Bagaimana bisa jembatan tersebut terbentuk dan terus bertahan hingga saat ini? berikut penjelasannya.
1. Dibangun sejak tahun 1890
Jembatan akar yang dimaksud berada di aliran sungai Batang Bayang, Kecamatan Bayang Utara, Kabupaten Pesisir Selatan, Sumatra Barat. Oleh masyarakat setempat, jembatan ini dijuluki ‘titian aka’. Akar yang membentuk fasilitas penyebrangan tersebut berasal dari dua pohon beringin yang berada di dua sisi sungai Batang Bayang.

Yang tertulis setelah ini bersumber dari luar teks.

Lemma select_times_lookup k j now R prov pool exclude :
  strategy R = RoundRobin → candidates now R prov pool exclude ≠ [] → (j < k)%nat →
  select_times k now R prov pool exclude !! j
  = Some (build_account_env <$>
      candidates now R prov pool exclude !! ((round_robin_index R + j) mod length (candidates now R prov pool exclude))%nat).
Proof.
  revert j R. induction k as [|k IH]; intros j R Hs Hne Hj; [lia|]. cbn [select_times].
  unfold select_excluding, choose at 1. rewrite Hs.
  destruct (candidates now R prov pool exclude) as [|x l] eqn:El; [done|]. cbn [is_empty].
  rewrite <- El in *. set (c := candidates now R prov pool exclude) in *.
  assert (length c ≠ 0%nat) as Hlen by (by rewrite El).
  destruct j as [|j]; cbn [lookup list_lookup].
  - by rewrite Nat.add_0_r.
  - rewrite IH; [|done|by rewrite candidates_index|lia]. rewrite candidates_index. cbn [round_robin_index with_index].
    fold c. do 3 f_equal. rewrite Nat.Div0.add_mod_idemp_l. f_equal. lia.
Qed.

(** Round robin is fair: as many selections in a row as there are
    candidates hand out each of them exactly once, in their order, starting
    where the last selection left off. *)
Theorem round_robin_fair now R prov pool exclude :
  let c := candidates now R prov pool exclude in
  strategy R = RoundRobin → c ≠ [] →
  select_times (length c) now R prov pool exclude
  = map (λ a, Some (build_account_env a)) (rotate (round_robin_index R) c).
Proof.
  intros c Hs Hne. apply list_eq. intros j.
  assert (∀ k R, length (select_times k now R prov pool exclude) = k) as Hlen.
  { induction k as [|k IH]; intros R0; cbn; [done|]. destruct (select_excluding _ _ _ _ _). cbn. by rewrite IH. }
  destruct (decide (j < length c)%nat) as [Hj|Hj].
  - rewrite select_times_lookup by done. fold c. rewrite list_lookup_fmap, lookup_rotate_r by done.
    unfold rotate_nat_add. rewrite <- Nat2Z.inj_add, <- Nat2Z.inj_mod, Nat2Z.id.
    destruct (c !! _) as [a|] eqn:E; [done|]. exfalso. apply lookup_ge_None in E.
    pose proof (Nat.mod_upper_bound (round_robin_index R + j) (length c)). lia.
  - rewrite !lookup_ge_None_2; [done| |by rewrite Hlen; lia].
    rewrite length_map, length_rotate. lia.
Qed.
End accounts.

(** ** Concrete runs *)

(** A [Duration] holds [i64::MAX] milliseconds, and the last date is the end of
    the year 262142, as chrono 0.4 documents. *)
Definition bounded_add (now s : Z) : option Z :=
  if (Z.abs s <=? (2 ^ 63 - 1) / 1000) && (now + secs s <? secs 8210266876800) then Some (now + secs s) else None.

Lemma bounded_add_sum now s t : bounded_add now s = Some t → t = now + secs s.
Proof. unfold bounded_add. destruct (_ && _); congruence. Qed.

Definition demo_chrono : Chrono :=
  {| parse_utc _ := None; add_seconds := bounded_add; add_seconds_sum := bounded_add_sum |}.
Definition demo_host : Host := {| env_var _ := None; is_default_home _ := false |}.

Definition demo_config (i key : ustr) : AccountConfig := {|
  id := i; auth_method := ApiKey; provider := u "anthropic"; priority := 1; monthly_budget_cents := 5000;
  tags := []; label := []; expires_at := None; api_key := key; oauth_token := None; credentials_dir := None
|}.
Definition demo_account (i : ustr) : Account := {|
  conf := demo_config i (u "sk-1"); is_healthy := true; consecutive_errors := 0; spent_this_month := 0;
  cooldown_until := None; last_used := None; total_requests := 0; credential_state := Unverified;
  auth_dead_strikes := 0; next_probe_at := None; probe_failures := 0
|}.
Definition demo_rotator (s : RotationStrategy) (ids : list ustr) : AccountRotator := {|
  accounts := map demo_account ids; inherit_host_credentials := true; strategy := s;
  round_robin_index := 0; cooldown_seconds := 120
|}.
(** An API that answers 200 to every key. *)
Definition all_valid : Answers := {| ask_api _ _ := Valid; logged_in _ := true |}.

Definition available_ids (now : Z) (R : AccountRotator) : list ustr :=
  map (λ a : Account, id a) (candidates (H := demo_chrono) now R (u "anthropic") [] []).

Definition failing_history : list (Z * op) :=
  [(0, OpBilling (u "a")); (1, OpAuthFailed (u "a") InvalidToken); (2, OpError (u "a"))].

Lemma accounts_come_back_witness :
  match run_ops (H := demo_chrono) (H0 := demo_host) failing_history (demo_rotator Priority [u "a"]) with
  | Some R' =>
      map (λ a, is_available (H := demo_chrono) (2 + hours 24) a) (accounts R') = [true]
      ∧ available_ids (hours 23) R' = []
  | None => False
  end.
Proof.
  destruct (run_ops (H := demo_chrono) (H0 := demo_host) failing_history (demo_rotator Priority [u "a"])) as [R'|] eqn:E;
    [|vm_compute in E; discriminate E].
  assert (∃ a, accounts R' = [a] ∧ is_blocking (credential_state a) = false
    ∧ over_budget a = false ∧ has_credential a = true ∧ expires_at a = None ∧ available_ids (hours 23) R' = [])
    as (a & Ha & K1 & K2 & K3 & K4 & K5).
  { vm_compute in E. injection E as <-. eexists. split; [reflexivity|]. split_and!; vm_compute; reflexivity. }
  split; [|done]. rewrite Ha. cbn [map]. f_equal.
  rewrite (accounts_come_back (H := demo_chrono) (H0 := demo_host) (demo_rotator Priority [u "a"]) failing_history R' a 2).
  - unfold expired. by rewrite K1, K2, K3, K4.
  - repeat constructor.
  - repeat constructor. intros cd Hcd. vm_compute in Hcd. discriminate Hcd.
  - repeat constructor; cbn; lia.
  - exact E.
  - rewrite Ha. by left.
  - vm_compute. intros Hx. discriminate Hx.
Defined.

(** Probes that answer 200, successes and an error of another account during
    the two minutes. *)
Definition resting_history : list (Z * op) :=
  [(secs 1, OpProbe all_valid); (secs 60, OpSuccess (u "a") 3); (secs 61, OpError (u "b")); (secs 90, OpProbe all_valid)].
(** * Block detection of the run-code-block extension (src/out/extension.js)

    A shallow embedding of [detectMarkdownLang], [normalizeLangId],
    [findCodeBlocks], [findMarkdownBlocks] and [findSourceBlocks], and the
    properties of the block lists they produce.

    Conventions of the embedding.
    - A line's text is a [string] of bytes (the UTF-8 encoding of the
      editor's text).  The regular-expression class [\w] is
      [A-Za-z0-9_]; no byte above 127 belongs to it, so matching on
      bytes agrees with matching on UTF-16 code units.
    - The object literals [RUNNERS] and [aliases] are read with
      [obj[key]], which finds the literal's own properties and the
      properties every object inherits from [Object.prototype].  Their
      own properties are finite maps; the inherited names are
      [objectPrototypeNames], and a value found through the prototype
      chain is kept apart from a string ([LangValue]).
    - Line numbers stored in blocks are integers ([Z]), because
      [lineCount - 1] is computed without a guard; loop cursors are
      naturals.
    - [blocks.push(b)] inside a loop is rendered by consing [b] in front
      of what the rest of the loop produces. *)

From Stdlib Require Import ZArith Ascii String DecimalString.
From stdpp Require Import base list gmap strings.
(** * n8n workflow summarizer: a shallow embedding of [summarize_workflow]

    The program under study is [src/workflow_summarizer_mcp.py].  Its only
    operation, [summarize_workflow], loads an n8n workflow export, classifies
    its nodes, extracts prompts, possibly reduces the document, builds a
    prompt, calls a chat-completion API (with one fallback attempt) and
    writes the answer to a Markdown file.

    Conventions of the embedding.
    - A Python [str] is a Rocq [string]; each character stands for the code
      point of the same number, so the model covers text whose code points
      are below 256.
    - A decoded JSON document is a value of [json].  A Python [dict] with
      [str] keys is an association list in insertion order; a list stands
      for a dict when its keys are pairwise distinct.
    - A Python float is represented by the text [json.dumps] prints for it.
    - Exceptions that leave [summarize_workflow] are values of [exn];
      exceptions caught inside it carry the text of [str(e)].
    - The file system, the environment, the clock and the completion API are
      the fields of a [world]; every call the program issues to the API or
      to the output file is recorded in a trace of [event]s.
    - The optional observer [ctx] only receives log lines and progress
      fractions and never changes the flow; it is left out. *)

From Stdlib Require Import ZArith List String Ascii Bool Lia DecimalString.
Import ListNotations.

Set Warnings "-register-all,-abstract-large-number".

Local Open Scope list_scope.
Local Open Scope string_scope.
Local Open Scope Z_scope.

(** ** Fragments of the Python runtime used by the program *)

Module Py.

(** One-character string for a code point. *)
Definition chr (n : nat) : string := String (ascii_of_nat n) EmptyString.

Definition nl : string := chr 10.
Definition dquote : string := chr 34.
Definition squote : string := chr 39.
Definition backslash : string := chr 92.

(** [str.lower()] on code points below 256: the ASCII capitals and the
    Latin-1 capitals U+00C0..U+00DE (U+00D7, the multiplication sign, is not
    a letter) move up by 32; everything else is unchanged. *)
Definition lower_char (c : ascii) : ascii :=
  let n := nat_of_ascii c in
  if ((65 <=? n) && (n <=? 90) ||
      (192 <=? n) && (n <=? 222) && negb (n =? 215))%nat
  then ascii_of_nat (n + 32) else c.

Fixpoint lower (s : string) : string :=
  match s with
  | EmptyString => EmptyString
  | String c r => String (lower_char c) (lower r)
  end.

(** [needle in hay] for two [str] values: substring test. *)
Fixpoint str_in (needle hay : string) : bool :=
  if prefix needle hay then true
  else match hay with
       | EmptyString => false
       | String _ r => str_in needle r
       end.

(** [sep.join(parts)]. *)
Fixpoint join (sep : string) (parts : list string) : string :=
  match parts with
  | [] => ""
  | p :: rest =>
      match rest with
      | [] => p
      | _ :: _ => p ++ sep ++ join sep rest
      end
  end.

(** [c * n] for a string [c]. *)
Fixpoint repeat_str (c : string) (n : nat) : string :=
  match n with
  | O => ""
  | S k => c ++ repeat_str c k
  end.

(** [str(z)] for an [int]. *)
Definition str_of_int (z : Z) : string := NilZero.string_of_int (Z.to_int z).

(** [len(s)] for a [str]. *)
Definition len_str (s : string) : Z := Z.of_nat (String.length s).

(** *** Decoded JSON values *)

Inductive json : Type :=
| JNull
| JBool (b : bool)
| JInt (z : Z)
| JFloat (text : string)
| JStr (s : string)
| JArr (items : list json)
| JObj (members : list (string * json)).

(** *** Exceptions and fallible computations *)

(** [LoadError]: the input file cannot be opened or is not valid JSON.
    [ShapeError]: the [AttributeError], [TypeError] or [KeyError] Python
    raises when an operation meets a value of a JSON type it does not
    support (for instance [.get] on a list, [len] of a number). *)
Inductive exn : Type :=
| LoadError
| ShapeError.

Inductive result (A : Type) : Type :=
| Ok (a : A)
| Raise (e : exn).

Arguments Ok {A} a.
Arguments Raise {A} e.

Definition bind {A B : Type} (m : result A) (k : A -> result B) : result B :=
  match m with
  | Ok a => k a
  | Raise e => Raise e
  end.

Notation "x <- m ;; k" := (bind m (fun x => k))
  (at level 61, m at next level, right associativity).
Notation "' p <- m ;; k" := (bind m (fun p => k))
  (at level 61, p pattern, m at next level, right associativity).

(** *** Dictionaries with [str] keys, in insertion order *)

Definition dict (V : Type) : Type := list (string * V).

Fixpoint dict_get {V : Type} (k : string) (d : dict V) : option V :=
  match d with
  | [] => None
  | (k', v) :: rest => if String.eqb k' k then Some v else dict_get k rest
  end.

(** [d.get(k, default)]. *)
Definition dict_get_default {V : Type} (k : string) (d : dict V) (default : V) : V :=
  match dict_get k d with
  | Some v => v
  | None => default
  end.

(** [k in d]. *)
Definition dict_mem {V : Type} (k : string) (d : dict V) : bool :=
  match dict_get k d with
  | Some _ => true
  | None => false
  end.

(** [d[k] = v]: an existing key keeps its place, a new key goes last. *)
Fixpoint dict_set {V : Type} (k : string) (v : V) (d : dict V) : dict V :=
  match d with
  | [] => [(k, v)]
  | (k', v') :: rest =>
      if String.eqb k' k then (k, v) :: rest else (k', v') :: dict_set k v rest
  end.

(** [del d[k]] for a key that is present. *)
Definition dict_del {V : Type} (k : string) (d : dict V) : dict V :=
  filter (fun kv => negb (String.eqb (fst kv) k)) d.

Definition dict_keys {V : Type} (d : dict V) : list string := map fst d.

(** *** Operations on values of unknown JSON type *)

(** [x.get(k, default)]: only a dict has [.get]. *)
Definition py_get (x : json) (k : string) (default : json) : result json :=
  match x with
  | JObj d => Ok (dict_get_default k d default)
  | _ => Raise ShapeError
  end.

(** [x.lower()]: only a str has [.lower]. *)
Definition py_lower (x : json) : result string :=
  match x with
  | JStr s => Ok (lower s)
  | _ => Raise ShapeError
  end.

(** [len(x)]: defined on str, list and dict. *)
Definition py_len (x : json) : result Z :=
  match x with
  | JStr s => Ok (len_str s)
  | JArr l => Ok (Z.of_nat (List.length l))
  | JObj d => Ok (Z.of_nat (List.length d))
  | _ => Raise ShapeError
  end.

Mengutip berbagai sumber, inisiatif pembangunan jembatan ini muncul dari seorang ulama setempat yang bernama Pakih Sokan. Sosok tersebut kabarnya merasa iba karena banyak masyarakat khususnya murid-muridnya yang kesulitan menyebrangi sungai karena belum ada fasilitas jembatan.
Akhirnya, Pakih Sokan merajut akar yang berasal dari pohon cemara hingga menjadi jembatan yang diyakini kuat untuk dilalui. Tentu tidak instan, proses penyambungan akar untuk menjadi jembatan tersebut membutuhkan waktu sekitar 26 tahun. Sampai akhirnya, jembatan pun baru bisa digunakan pada tahun 1916.
2. Jembatan akar semakin diperkuat
Seiring berjalannya waktu, kondisi jembatan semakin kuat karena pohon dan akarnya tumbuh semakin besar. Sebenarnya, di Indonesia sendiri terdapat jembatan serupa yang juga cukup dikenal. Yakni jembatan yang berada di wilayah suku Baduy, Banten.
Namun jembatan yang berada di Sumatra Barat dan memiliki panjang lintasan sekitar 25 meter ini lebih panjang dari jembatan di perkampungan Baduy. Di mana jembatan di Baduy hanya memiliki panjang sekitar 15 meter.
Lebih detail, jembatan akar di Sumatra Barat juga memiliki lebar sekitar 1,5 meter dan ketinggian sekitar 10 meter dari permukaan sungai.
Disebutkan bahwa jembatan tersebut sempat mengalami beberapa kerusakan akibat luapan banjir yang terjadi. Salah satu dampaknya, bagian dalam jembatan mengalami kerusakan yang cukup parah. Namun seiring berjalannya waktu, penguatan turut dilakukan untuk mempertahankan keberadaannya.
Guna menjaga kelestarianya, kini jembatan itu sudah dilengkapi dengan kawat penyangga dan papan penutup celah-celah akar.
3. Objek wisata populer
Dulunya jembatan akar memang dijadikan sebagai sarana penyebrangan untuk kegiatan sehari-hari. Namun kini, jembatan tersebut murni dijadikan sebagai objek wisata. Sedangkan untuk kebutuhan penyebrangan, warga lokal menggunakan jembatan permanen yang sudah dibangun sekitar 50 meter dari lokasi jembatan akar.
Di lain sisi, sungai di kawasan tersebut juga semakin mendukung ketertarikan wisata kawasan tersebut. Pasalnya, sungai Batang Bayang sendiri terkenal dengan kejernihan dan kesejukan airnya.
Dalam sungai tersebut, terdapat berbagai ikan dengan beragam ukuran yang terlihat berenang dengan bebas. Sekadar informasi, ikan-ikan tersebut tidak boleh dipancing atau ditangkap sembarangan, karena masyarakat setempat memiliki tradisi panen ikan pada waktu tertentu. Hal tersebut dilakukan agar kelestarian lingkungannya tetap terjaga.